**** DATA FOR REVIEW ****
(* ===== verification/News.v ===== *)
(** News and disclosures: backend/core/data_collector/news_collector.py.

    Texts are UTF-8.  What httpx, feedparser and BeautifulSoup answer, md5, the decimal
    digits and the letters of other scripts are parameters; so is whether the collection
    takes an insert.  The clock stands still during one collection, limits of queries are
    positive, and which of two articles of the same moment comes first is left open by
    the database: here it is the order of the map. *)

From stdpp Require Import base option list sorting gmap strings.
From Stdlib Require Import ZArith Lia Ascii.
From S2P Require Import Prelude PyDict PyFormat PyParse Constants Calendar KisClient MarketData.

(** * Tickers of a text *)

(** The characters of a text, each with its bytes *)
Fixpoint chars_from (s : string) : string * list string :=
  match s with
  | "" => ("", [])
  | String a s' =>
      let '(tail, l) := chars_from s' in
      let n := N_of_ascii a in
      if (128 <=? n)%N && (n <=? 191)%N then (String a tail, l) else ("", String a tail :: l)
  end.
Definition chars (s : string) : list string := (chars_from s).2.
Definition text_of (l : list string) : string := foldr String.append "" l.

Definition _KR_NAME_TO_TICKER : list (string * string) :=
  [("삼성전자", "005930"); ("SK하이닉스", "000660"); ("LG에너지솔루션", "373220"); ("삼성바이오로직스", "207940");
   ("현대차", "005380"); ("현대자동차", "005380"); ("기아", "000270"); ("셀트리온", "068270"); ("KB금융", "105560");
   ("POSCO홀딩스", "005490"); ("포스코홀딩스", "005490"); ("NAVER", "035420"); ("네이버", "035420"); ("카카오", "035720");
   ("LG화학", "051910"); ("삼성SDI", "006400"); ("현대모비스", "012330"); ("신한지주", "055550"); ("SK이노베이션", "096770");
   ("하나금융지주", "086790"); ("삼성물산", "028260"); ("LG전자", "066570"); ("SK텔레콤", "017670"); ("카카오뱅크", "323410");
   ("두산에너빌리티", "034020"); ("에코프로비엠", "247540"); ("에코프로", "086520"); ("한화에어로스페이스", "012450")].

(** Code point order of strings is the order of their bytes. *)
Fixpoint str_leb (a b : string) : bool :=
  match a, b with
  | "", _ => true
  | String _ _, "" => false
  | String x a', String y b' => let m := N_of_ascii x in let n := N_of_ascii y in (m <? n)%N || ((m =? n)%N && str_leb a' b')
  end.
Definition str_le (a b : string) : Prop := str_leb a b = true.
#[export] Instance str_le_dec a b : Decision (str_le a b).
Proof. unfold str_le. apply _. Defined.

Section Tickers.
(** Letters and decimal digits beyond ASCII *)
Context (other_word other_digit : string → bool).

Definition ascii_class (f : N → bool) (other : string → bool) (c : string) : bool :=
  match c with String a "" => f (N_of_ascii a) | _ => other c end.
Definition digit_code (n : N) : bool := (48 <=? n)%N && (n <=? 57)%N.
Definition word_code (n : N) : bool :=
  digit_code n || ((65 <=? n)%N && (n <=? 90)%N) || ((97 <=? n)%N && (n <=? 122)%N) || (n =? 95)%N.
Definition is_digit_char : string → bool := ascii_class digit_code other_digit.
Definition is_word_char : string → bool := ascii_class word_code other_word.

(** [re.finditer(r"\b(\d{6})\b", text)]: [prev] is whether a word character precedes,
    [skip] the characters that the last match still covers *)
Definition next_is_word (l : list string) : bool := match l with c :: _ => is_word_char c | [] => false end.
Definition six_digits (l : list string) : bool := (length l =? 6)%nat && forallb is_digit_char l.
Definition matches_here (prev : bool) (l : list string) : bool :=
  xorb prev (next_is_word l) && six_digits (take 6 l) &&
  xorb (match last (take 6 l) with Some c => is_word_char c | None => false end) (next_is_word (drop 6 l)).
Fixpoint scan (prev : bool) (skip : nat) (l : list string) : list (list string) :=
  match l with
  | [] => []
  | c :: rest =>
      match skip with
      | S k => scan (is_word_char c) k rest
      | O => if matches_here prev l then take 6 l :: scan (is_word_char c) 5 rest else scan (is_word_char c) 0 rest
      end
  end.
Definition _KR_TICKER_PATTERN (text : string) : list string := text_of <$> scan false 0 (chars text).
Lemma run_trials_spec trials signals prices : let '(l, e) := run_trials backtest trials signals prices in
  (param_values <$> l) `prefix_of` trials ∧ (∀ t, t ∈ l → trial t.(param_values) signals prices = Ok t) ∧
  match e with
  | None => (param_values <$> l) = trials
  | Some err => ∃ p, trials !! length l = Some p ∧ trial p signals prices = Err err
  end.
Proof.
  induction trials as [|p trials IH]; cbn [run_trials]; [split_and!; [done|by intros t ?%elem_of_nil|done]|].
  destruct (trial p signals prices) as [t|err] eqn:E.
  - assert (t.(param_values) = p) as Ep by (unfold _run_single_trial in E; destruct (backtest _ _ _ _); [|done]; cbn in E; by simplify_eq).
    destruct (run_trials backtest trials signals prices) as [l e]. destruct IH as (H1&H2&H3). split_and!.
    + rewrite fmap_cons, Ep. by apply prefix_cons.
    + intros t' [->|Ht]%elem_of_cons; [by rewrite Ep|by apply H2].
    + destruct e as [err|]; [done|]. by rewrite fmap_cons, Ep, H3.
  - split_and!; [apply prefix_nil|by intros t ?%elem_of_nil|]. by exists p.
Qed.
Lemma best_of_spec l first : (∀ t, t ∈ first :: l → is_nan t.(sharpe_ratio) = false) →
  best_of first l ∈ first :: l ∧ ∀ t, t ∈ first :: l → fle t.(sharpe_ratio) (best_of first l).(sharpe_ratio) = true.
Proof.
  unfold best_of. revert first. induction l as [|x l IH]; intros first Hn; cbn [foldl].
  { split; [by left|]. intros t Ht. assert (t = first) as -> by (by apply list_elem_of_singleton). apply fle_refl, Hn. by left. }
  set (b := if flt _ _ then x else first).
  assert (b ∈ [first; x] ∧ fle first.(sharpe_ratio) b.(sharpe_ratio) = true ∧ fle x.(sharpe_ratio) b.(sharpe_ratio) = true) as (Hb&H1&H2).
  { assert (is_nan first.(sharpe_ratio) = false) by (apply Hn; by left). assert (is_nan x.(sharpe_ratio) = false) by (apply Hn; by right; left).
    unfold b. destruct (flt first.(sharpe_ratio) x.(sharpe_ratio)) eqn:E; split_and!; [by right; left|by apply flt_le|by apply fle_refl|by left|by apply fle_refl|].
    by rewrite fle_not_lt, E. }
  destruct (IH b) as [IH1 IH2].
  { intros t [->|Ht]%elem_of_cons; [|by apply Hn; right; right]. apply Hn. apply elem_of_cons in Hb as [->|Hb]; [by left|]. right. apply list_elem_of_singleton in Hb as ->. by left. }
  split.
  - apply elem_of_cons in IH1 as [->|IH1]; [|by right; right]. apply elem_of_cons in Hb as [->|Hb]; [by left|]. right. apply list_elem_of_singleton in Hb as ->. by left.
  - intros t [->|[->|Ht]%elem_of_cons]%elem_of_cons; [eapply fle_trans; [exact H1|]; apply IH2; by left|eapply fle_trans; [exact H2|]; apply IH2; by left|].
    apply IH2. by right.
Qed.

(** A run ends either completed, with one result for each of its trials, in their order,
    or in error after a first failed backtest, the results before which it keeps.  A
    completed run whose ratios are numbers names a trial that none exceeds; as the base is
    the first trial of the sweep and backtests are functions, the best is no worse than
    the base. *)
Theorem runs_report_their_trials version method ranges trials signals prices :
  let r := run_on mean backtest version method ranges trials signals prices in
  r.(total_trials) = Z.of_nat (length trials) ∧ r.(completed_trials) = Z.of_nat (length r.(trial_results)) ∧
  (param_values <$> r.(trial_results)) `prefix_of` trials ∧
  (r.(status) = COMPLETED ∧ (param_values <$> r.(trial_results)) = trials ∧
     ((∀ t, t ∈ r.(trial_results) → is_nan t.(sharpe_ratio) = false) → trials ≠ [] →
       ∃ b, b ∈ r.(trial_results) ∧ r.(best_params) = Some b.(param_values) ∧ r.(best_sharpe) = b.(sharpe_ratio) ∧
         (∀ t, t ∈ r.(trial_results) → fle t.(sharpe_ratio) r.(best_sharpe) = true) ∧
         (head trials = Some (base_values ranges) → fle r.(base_sharpe) r.(best_sharpe) = true)) ∨
   r.(status) = ERROR ∧ r.(best_params) = None ∧ r.(elasticities) = [] ∧
     ∃ p, p ∈ base_values ranges :: trials ∧ trial p signals prices = Err r.(error_message)).
Proof.
  cbn zeta. unfold run_on. destruct (trial (base_values ranges) signals prices) as [b|err] eqn:Eb; cycle 1.
  { cbn. split_and!; try done; [apply prefix_nil|]. right. split_and!; try done. exists (base_values ranges). split; [by left|done]. }
  pose proof (run_trials_spec trials signals prices) as H. destruct (run_trials backtest trials signals prices) as [l [err|]].
  - destruct H as (H1&_&p&Hp&He). cbn. split_and!; try done. right. split_and!; try done.
    exists p. split; [right; by eapply list_elem_of_lookup_2|done].
  - destruct H as (H1&H2&H3). cbn. split_and!; try done. left. split_and!; try done. intros Hn Hne.
    destruct l as [|t l]; [by destruct Hne|]. destruct (best_of_spec l t Hn) as [Hb1 Hb2].
    exists (best_of t l). split_and!; try done. intros Hhd. apply Hb2. rewrite <- H3 in Hhd. cbn in Hhd. injection Hhd as Hhd.
    pose proof (H2 t ltac:(by left)) as Ht. rewrite Hhd, Eb in Ht. injection Ht as ->. by left.
Qed.

Lemma factor_weights_kept k v params : is_factor_weight k = false →
  filter (λ p : string * float, is_factor_weight p.1 = true) (dict_set k v params) = filter (λ p : string * float, is_factor_weight p.1 = true) params.
Proof.
  intros Hk. induction params as [|[k' v'] l IH]; cbn [dict_set].
  - rewrite filter_cons_False; [done|]. cbn. by rewrite Hk.
  - case_bool_decide as E.
    + subst k'. rewrite !filter_cons_False; [done|cbn; by rewrite Hk..].
    + rewrite !filter_cons. cbn. by rewrite IH.
Qed.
****
REQUIRED WORK: In the records above, find the line with "r.(total_trials) = Z.of_nat"; write out exactly that line and each one after it, stopping after the line with "(r.(status) = COMPLETED".

FINISHED TASK:
  r.(total_trials) = Z.of_nat (length trials) ∧ r.(completed_trials) = Z.of_nat (length r.(trial_results)) ∧
  (param_values <$> r.(trial_results)) `prefix_of` trials ∧
  (r.(status) = COMPLETED ∧ (param_values <$> r.(trial_results)) = trials ∧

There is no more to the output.